La figura del cristo que resultó mutilado en la masacre de Bojayá (2 de mayo de 2002) llegó hace pocas horas a la ciudad de Villavicencio, Meta, en donde será bendecido por el Papa Francisco.
«Con el Cristo nosotros confiamos en la protección de Jesús, porque él vivió la violencia que padeció nuestro pueblo», comentó Irma, una de las personas que trasladó la figura por el río Atrato, hasta Quibdó y luego a Villavicencio.

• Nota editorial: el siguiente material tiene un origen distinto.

(** The memref that was read, if the status is no error. *)
Lemma opens_lend hs chan :
  opens (W:=W) base hs (client_lend_bss pad chan) (λ r, held r.2 ++ hs).
Proof.
  unfold client_lend_bss, client_recv_handle. eapply opens_bind; [apply opens_command|]. intros rc.
  apply opens_if; [by apply opens_answer|]. eapply opens_bind; [apply opens_wait|]. intros [rc1 u].
  apply opens_if; [by apply opens_answer|]. eapply opens_bind; [apply opens_env_call|]. intros [rc2 num].
  apply opens_if; [by apply opens_answer|].
  eapply (opens_bind _ _ _ _ (λ r, held (if r.1 <? 0 then None else Some r.2) ++ hs)).
  { apply opens_syscall; [done|]. intros [rc3 h]. cbn. destruct (Z.ltb_spec rc3 0).
    - by rewrite (proj2 (Z.leb_gt _ _)).
    - rewrite (proj2 (Z.leb_le _ _)) by done. cbn. destruct (0 <=? h); [done|]. intros x Hx. by right. }
  intros [rc3 h]. eapply opens_bind; [apply opens_env_call|]. intros ?. by apply opens_answer.
Qed.
End Tests.
#[export] Hint Resolve opens_command opens_client_read opens_client_write opens_suicide
  opens_lend : opens.

Section Suite.
Context {W : Type} `{!Uapi} `{!Kernel W} `{!PortKernel W} `{!MemrefKernel W} `{!MemrefClient W}.
Context (pad : bytes) (base : gset handle).

Lemma opens_self_map : opens (W:=W) base [] self_map (λ _, []).
Proof.
  unfold self_map, self_map_mapped. eapply opens_bind; [apply opens_memref_at|]. intros mref.
  eapply (opens_bind _ _ _ _ (λ _, [mref])); [opens_steps|]. intros ?.
  eapply opens_bind; [apply opens_close|]. intros ?. apply opens_write.
Qed.

Lemma opens_refused what p i n r :
  opens (W:=W) base [] (EXPECT_CLOSE what (memref_at p i n r)) (λ _, []).
Proof.
  unfold EXPECT_CLOSE. eapply opens_bind; [apply opens_memref_at|]. intros rc.
  eapply opens_bind; [apply opens_expect|]. intros ?. eapply opens_bind; [apply opens_close|].
  intros ?. apply opens_ret.
Qed.

Lemma opens_creation : opens (W:=W) base [] creation (λ _, []).
Proof.
  unfold creation. do 6 (eapply opens_bind; [apply opens_refused|intros ?]).
  eapply opens_bind; [apply opens_memref_at|]. intros rc.
  eapply opens_bind; [apply opens_expect|]. intros ?. eapply opens_bind; [apply opens_close|].
  intros ?. apply opens_ret.
Qed.

Lemma opens_mapped hs chan out :
  opens (W:=W) base hs (recv_ref_mapped pad chan out) (λ _, hs).
Proof. unfold recv_ref_mapped. opens_steps. Qed.

(** Both variables of a test are closed at its end. *)
Lemma opens_closing h h' : opens (W:=W) base [h; h'] (close h;; close h';; ret tt) (λ _, []).
Proof.
  eapply opens_bind; [apply opens_close|]. intros ?. eapply opens_bind; [apply opens_close|].
  intros ?. apply opens_ret.
Qed.

Lemma opens_recv_ref : opens (W:=W) base [] (recv_ref pad) (λ _, []).
Proof.
  unfold recv_ref. eapply opens_bind; [apply opens_connect|]. intros [rc o].
  eapply opens_bind; [|intros h; apply opens_closing].
  set (chan := default _ o). eapply opens_from; [apply (held_default INVALID_IPC_HANDLE o [])|].
  fold chan. apply opens_assert.
  - unfold recv_ref_connected. eapply opens_bind; [apply opens_lend|]. intros [rc' o'].
    eapply (opens_bind _ _ _ _ (λ _, held o' ++ [chan])).
    + apply opens_assert; [|apply opens_ret]. eapply opens_bind; [apply opens_env_call|]. intros out.
      apply opens_assert; [apply opens_mapped|apply opens_ret].
    + intros ?. eapply opens_from; [apply (held_default INVALID_IPC_HANDLE o' [chan])|].
      by apply opens_answer.
  - apply opens_answer. intros x Hx. by right.
Qed.
(* ===== verification/MemrefSuiteDemo.v ===== *)
(** The tests of memref-test.c on a system that satisfies the laws: pages,
    memrefs and mappings in maps, and the lender's handler run on each message. *)

From S2P Require Import Prelude Ipc Checks AppMgmt Memref MemrefCorrect MemrefTest MemrefDemo.
From S2P Require Import Services MemrefSuite MemrefSuiteCorrect.

Module MemrefSuiteDemo.
#[local] Instance uapi : Uapi := Sim.uapi.
#[local] Instance lender_kernel : Kernel script := Sim.kernel.
#[local] Instance lender_laws : KernelLaws script := Sim.kernel_laws.
#[local] Instance lender_memrefs : MemrefKernel script := MemrefDemo.memrefs.

Record sys := Sys {
  s_view : view;
  s_lender : lender_state;
  s_frames : gmap positive bytes;
  s_next : Z
}.

Definition as_page (p : bytes) : bytes := resize (Z.to_nat PAGE_SIZE) 0 p.
Definition the_lender (v : sys) : lender_state :=
  with_page (as_page (bss_page (s_lender v))) (s_lender v).
Definition the_content (v : sys) (f : positive) : bytes :=
  if decide (f = lender_frame (s_view v)) then bss_page (the_lender v)
  else as_page (default [] (s_frames v !! f)).

#[local] Instance lender_view : LenderView sys := {|
  view_of := s_view; content := the_content; lender := the_lender; own_frame := 1%positive
|}.

Definition with_view (s : view) (v : sys) : sys := Sys s (s_lender v) (s_frames v) (s_next v).
Definition next (v : sys) : sys := Sys (s_view v) (s_lender v) (s_frames v) (s_next v + 1).

(** A lender that starts; its page is a new one. *)
Definition fresh_lender : lender_state := loc (MemrefDemo.started Sim.quiet).
Definition restarted (v : sys) : sys :=
  Sys (View ∅ (refs (s_view v)) (maps (s_view v)) (Pos.succ (lender_frame (s_view v)))) fresh_lender
    (<[lender_frame (s_view v) := bss_page (the_lender v)]> (s_frames v)) (s_next v).

Definition incoming (m : bytes) (v : sys) : world lender_state unit script :=
  World (the_lender v) () (MemrefDemo.with_msgs [m]) [].

Definition deliver (chan : handle) (m : bytes) (q : list answer) (v : sys) : sys :=
  match lender_on_message MemrefDemo.buffer 7 (incoming m v) with
  | Ret _ s' => Sys (with_session chan (q ++ answers_since 7 (incoming m v) s') (s_view v)) (loc s')
                  (s_frames v) (s_next v)
  | Halt _ _ => restarted v
  end.

Definition forget (h : handle) (s : view) : view :=
  View (delete h (sessions s)) (delete h (refs s)) (maps s) (lender_frame s).

#[local] Instance kernel : Kernel sys := {|
  k_port_create _ _ _ _ v := (-1, v);
  k_accept _ v := ((-1, ""%string), v);
  k_set_cookie _ v := (0, v);
  k_close h v := (0, with_view (forget h (s_view v)) v);
  k_send chan m v :=
    match sessions (s_view v) !! chan with
    | Some q => (Z.of_nat (length m), deliver chan m q v)
    | None => (-1, v)
    end;
  k_recv chan lo hi v :=
    match sessions (s_view v) !! chan with
    | Some (Bytes bs :: q) =>
        if (lo <=? Z.of_nat (length bs)) && (Z.of_nat (length bs) <=? hi)
        then ((Z.of_nat (length bs), bs), with_view (with_session chan q (s_view v)) v)
        else ((-19, []), v)
    | _ => ((-4, []), v)
    end;
  k_alloc v := (true, v)
|}.

#[local] Instance ports : PortKernel sys := {|
  IPC_CONNECT_WAIT_FOR_PORT := 1; INFINITE_TIME := 2 ^ 32 - 1;
  k_connect _ _ v := (-1, v);
  k_wait h _ v := ((0, UEvent h 8), v);
  k_handle_set_create v := (-1, v);
  k_handle_set_add _ _ v := (-1, v)
|}.

#[local] Instance memrefs : MemrefKernel sys := {|
  PROT_READ := 1; PROT_RW := 3; MAP_FAILED := -1;
  page_size_of _ := PAGE_SIZE;
  k_memref_create _ _ v := (-1, v);
  k_send_handle _ _ v := (-1, v);
  k_get_msg chan v :=
    match sessions (s_view v) !! chan with Some (_ :: _) => ((0, 1), v) | _ => ((-4, 0), v) end;
  k_read_handle chan v :=
    match sessions (s_view v) !! chan with
    | Some (Ref h :: q) =>
        let s := with_session chan q (s_view v) in
        ((0, s_next v),
         next (with_view (if decide (h = bss_memref (the_lender v))
                          then with_ref (s_next v) (lender_frame s) s else s) v))
    | _ => ((-4, -1), v)
    end;
  k_put_msg _ v := (0, v);
  k_mmap _ _ v := ((-1, []), v);
  k_munmap v := (0, v)
|}.

#[local] Instance client : MemrefClient sys := {|
  PROT_EXEC := 4;
  k_tipc_connect name v :=
    if decide (name = LENDER_PORT)
    then ((0, Some (s_next v)), next (with_view (with_session (s_next v) [] (s_view v)) v))
    else ((-2, None), v);
  k_memref_at p i n prot v :=
    if decide (p = BssPage ∧ i = 0 ∧ n = PAGE_SIZE ∧ (prot = 1 ∨ prot = 3))
    then (s_next v, next (with_view (with_ref (s_next v) 1%positive (s_view v)) v))
    else (-8, v);
  k_mmap_ref h n v :=
    match refs (s_view v) !! h with
    | Some f => let a := s_next v * PAGE_SIZE in (a, next (with_view (with_map a f (s_view v)) v))
    | None => (-1, v)
    end;
  k_munmap_at a _ v :=
    (0, with_view (View (sessions (s_view v)) (refs (s_view v)) (delete a (maps (s_view v)))
                     (lender_frame (s_view v))) v);
  k_mem_read m i v := reaches v m ≫= λ f, the_content v f !! Z.to_nat i;
  k_mem_write m i b v :=
    (λ f,
     if decide (f = lender_frame (s_view v))
          then Sys (s_view v) (with_page (<[Z.to_nat i := b]> (the_content v f)) (s_lender v))
                 (s_frames v) (s_next v)
          else Sys (s_view v) (s_lender v) (<[f := <[Z.to_nat i := b]> (the_content v f)]> (s_frames v))
                 (s_next v)) <$> reaches v m
|}.

Lemma length_as_page p : Z.of_nat (length (as_page p)) = PAGE_SIZE.
Proof. unfold as_page. rewrite length_resize. unfold PAGE_SIZE. lia. Qed.

Lemma as_page_id p : Z.of_nat (length p) = PAGE_SIZE → as_page p = p.
Proof. intros Hp. unfold as_page. rewrite <- Hp, Nat2Z.id. apply resize_all. Qed.

Lemma length_content v f : Z.of_nat (length (the_content v f)) = PAGE_SIZE.
Proof. unfold the_content. case_decide; apply length_as_page. Qed.

(** The handler keeps the length of the page. *)
Lemma handler_page data schan (s : world lender_state unit script) r s' :
  Z.of_nat (length (bss_page (loc s))) = PAGE_SIZE → Z.of_nat (length data) = MAX_WRITE →
  lender_on_message data schan s = Ret r s' →
  Z.of_nat (length (bss_page (loc s'))) = PAGE_SIZE.
Proof.
  intros Hp Hd Hrun. destruct (lender_on_message_spec data schan s Hp Hd) as (rc & m & v & Hout).
  cbn zeta in Hout. rewrite Hrun in Hout. destruct (rc <? 0); [by injection Hout as _ ->|].
  destruct Hout as [_ Hact]. destruct (lender_spec _ _ _) as [|a p st|h|]; cbn in Hact; [| | |done].
  - by destruct Hact as [_ ->].
  - destruct Hact as (-> & Hl & _). cbn. by rewrite Hl.
  - by destruct Hact as (_ & -> & _).
Qed.

Lemma the_lender_of v : Z.of_nat (length (bss_page (s_lender v))) = PAGE_SIZE → the_lender v = s_lender v.
Proof. intros Hp. unfold the_lender. rewrite as_page_id by done. by destruct (s_lender v). Qed.

Lemma incoming_received m v :
  Forall is_byte m → sizeof_lender_msg ≤ Z.of_nat (length m) ≤ sizeof_lender_msg + MAX_WRITE →
  ∃ u, k_recv 7 sizeof_lender_msg (sizeof_lender_msg + MAX_WRITE) (env (incoming m v)) =
         ((Z.of_nat (length m), m), u).
Proof.
  intros Hb Hl. assert (forallb (λ b, (0 <=? b) && (b <? 256)) m = true) as Hm.
  { apply forallb_forall. intros b Hin%list_elem_of_In. rewrite Forall_forall in Hb.
    specialize (Hb b Hin). unfold is_byte in Hb. lia. }
  eexists. cbn [k_recv lender_kernel Sim.kernel env incoming MemrefDemo.with_msgs].
  unfold Sim.recv, MemrefDemo.with_msgs. cbn [sc_msgs]. rewrite Hm.
  by rewrite (proj2 (Z.leb_le _ _)), (proj2 (Z.leb_le _ _)) by lia.
Qed.

Lemma deliver_serves chan m q v :
  Forall is_byte m → sizeof_lender_msg ≤ Z.of_nat (length m) ≤ sizeof_lender_msg + MAX_WRITE →
  lender_serves (Ws:=script) chan m q v (deliver chan m q v).
Proof.
  intros Hb Hl. destruct (incoming_received m v Hb Hl) as [u Hu].
  exists MemrefDemo.buffer, 7, (incoming m v), u. split_and!; [done..|]. unfold deliver.
  destruct (lender_on_message MemrefDemo.buffer 7 (incoming m v)) as [r s'|] eqn:E; [|done].
  apply handler_page in E; [|apply length_as_page|done].
  split_and!; [by apply the_lender_of|done|]. eexists. split; [done|]. apply lookup_insert_eq.
Qed.

Lemma deliver_maps chan m q v : maps (s_view (deliver chan m q v)) = maps (s_view v).
Proof. unfold deliver. by destruct (lender_on_message _ _ _). Qed.

#[local] Instance peer : MemrefPeer sys script.
Proof.
  split; cbn [k_mem_read k_mem_write k_memref_at k_mmap_ref k_tipc_connect k_wait k_get_msg
    k_put_msg k_send k_recv k_read_handle kernel ports memrefs client view_of content lender own_frame
    lender_view MAP_FAILED PROT_RW].
  - intros v f. apply length_content.
  - intros v chan q _. unfold the_content. by rewrite decide_True.
  - intros m i v f E. by rewrite E.
  - intros m i b v f E Hi. rewrite E. cbn [fmap option_fmap option_map]. eexists. split; [done|].
    pose proof (length_content v f) as Hl. rewrite <- (length_insert (the_content v f) (Z.to_nat i) b) in Hl.
    destruct (decide (f = lender_frame (s_view v))) as [->|Hf]; (split; [done|]);
      unfold the_content at 1; cbn [s_view s_frames].
    + rewrite decide_True by done. unfold the_lender at 1. cbn [s_lender bss_page with_page].
      by rewrite as_page_id.
    + rewrite decide_False by done. rewrite lookup_insert_eq. by apply as_page_id.
  - intros rc v v' [= <- <-] _. cbn. apply lookup_insert_eq.
  - intros h f out v v' E _ Hr. rewrite Hr in E. by injection E as <- <-.
  - intros o rc v v' [= <- <- <-] _. eexists. split; [done|]. cbn. apply lookup_insert_eq.
  - by intros chan t r v v' [= _ <-].
  - intros chan r v v' E. by repeat case_match; simplify_eq.
  - by intros chan r v v' [= _ <-].
  - intros chan m rc v v' E. case_match; simplify_eq; [apply deliver_maps|done].
  - intros chan m rc q v v' E -> Hb Hl Hq. rewrite Hq in E. injection E as <-. by apply deliver_serves.
  - intros chan lo hi r v v' E. by repeat case_match; simplify_eq.
  - intros chan lo hi rc bs q v v' E Hrc Hq. rewrite Hq in E.
    repeat case_match; simplify_eq; try lia. by eexists.
  - intros chan rc h q v v' E Hrc Hq. rewrite Hq in E. repeat case_match; simplify_eq; try lia;
      (do 2 eexists; split_and!; [done..|]); by intros.
Qed.

(** The tests run, and nothing fails. *)
Definition system : sys :=
  Sys (View ∅ ∅ ∅ 2%positive) fresh_lender ∅ 100.
Definition pad : bytes := [7; 8; 9; 10].
Definition w : world (list check) unit sys := World [] () system [].

Example recv_ref_passes :
  match recv_ref pad w with Ret _ w' => loc w' = [] ∧ still_open (trace w') = ∅ | Halt _ _ => False end.
Proof. by vm_compute. Qed.

Example all_pass :
  match (self_map;; creation;; recv_ref pad;; leak_creation pad) w with
  | Ret _ w' => loc w' = [] | Halt _ _ => False
  end.
Proof. by vm_compute. Qed.

Lemma memref_tests_blame_witness :
  wpx (recv_ref pad)
    (λ _ w', blames (loc w) (loc w') ∧ still_open (trace w') ⊆ still_open (trace w))
    (λ h, h = NullDeref ∧ recv_ref (W:=sys) pad = recv_ref pad) w.
Proof.
  apply (memref_tests_blame (Ws:=script)); [done| |].
  - by repeat constructor.
  - unfold memref_tests. right. right. left.
Defined.
End MemrefSuiteDemo.
(* ===== verification/HwkeyTest.v ===== *)
(** The unit tests of the key service and of the random number service,
    hwcrypto-unittest/main.c, over the client libraries they call. *)

From S2P Require Import Prelude Ipc HwrngDev Evp Hwkey HwkeyProvider Dump.

(** * 1. The client libraries *)

(** lib/hwkey and lib/rng; closing a session is [close] of its handle.
    [k_hwkey_get_keyslot_data] is given the session, the name up to its NUL
    and the size of the buffer; it answers with its return code, what it wrote
    to the buffer and the size it left.  [k_hwkey_derive] is given the session,
    the version and the source; it answers with its return code, what it wrote
    to the destination, of the source's size, and the version it left. *)
Class HwkeyClient (W : Type) := {
  ERR_ALREADY_EXISTS : Z;
  ERR_BAD_HANDLE : Z;
  ERR_NOT_VALID : Z;
  HWKEY_OPAQUE_HANDLE_MAX_SIZE : Z;
  k_hwkey_open : W → Z * W;
  k_hwkey_close : Z → W → unit * W;
  k_hwkey_get_keyslot_data : Z → bytes → Z → W → (Z * bytes * Z) * W;
  k_hwkey_derive : Z → Z → bytes → W → (Z * bytes * Z) * W;
  k_trusty_rng_hw_rand : Z → W → (Z * bytes) * W;
  k_rand : W → Z * W
}.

La estatua de Cristo terminó mutilada cuando guerrilleros de las Farc que se enfrentaban con paramilitares, lanzaron un cilindro bomba que en lugar de caer sobre sus enemigos, cayó sobre la iglesia donde la población civil se encontraba refugiada.En este hecho murieron 79 personas y una decena de heridos.
«Tenemos la esperanza de que no va a haber más violencia por la fe en el Cristo», indicó la mujer.
La misa que oficiará el papa Francisco en la población tendrá lugar en el Parque Catama, que tiene capacidad para 600.000 personas, pero con una zona de contingencia que permitirá albergar hasta un millón.
A 200 metros del escenario, está el Parque de las Malocas, el papa participará en un acto con víctimas con el objetivo de promover la reconciliación.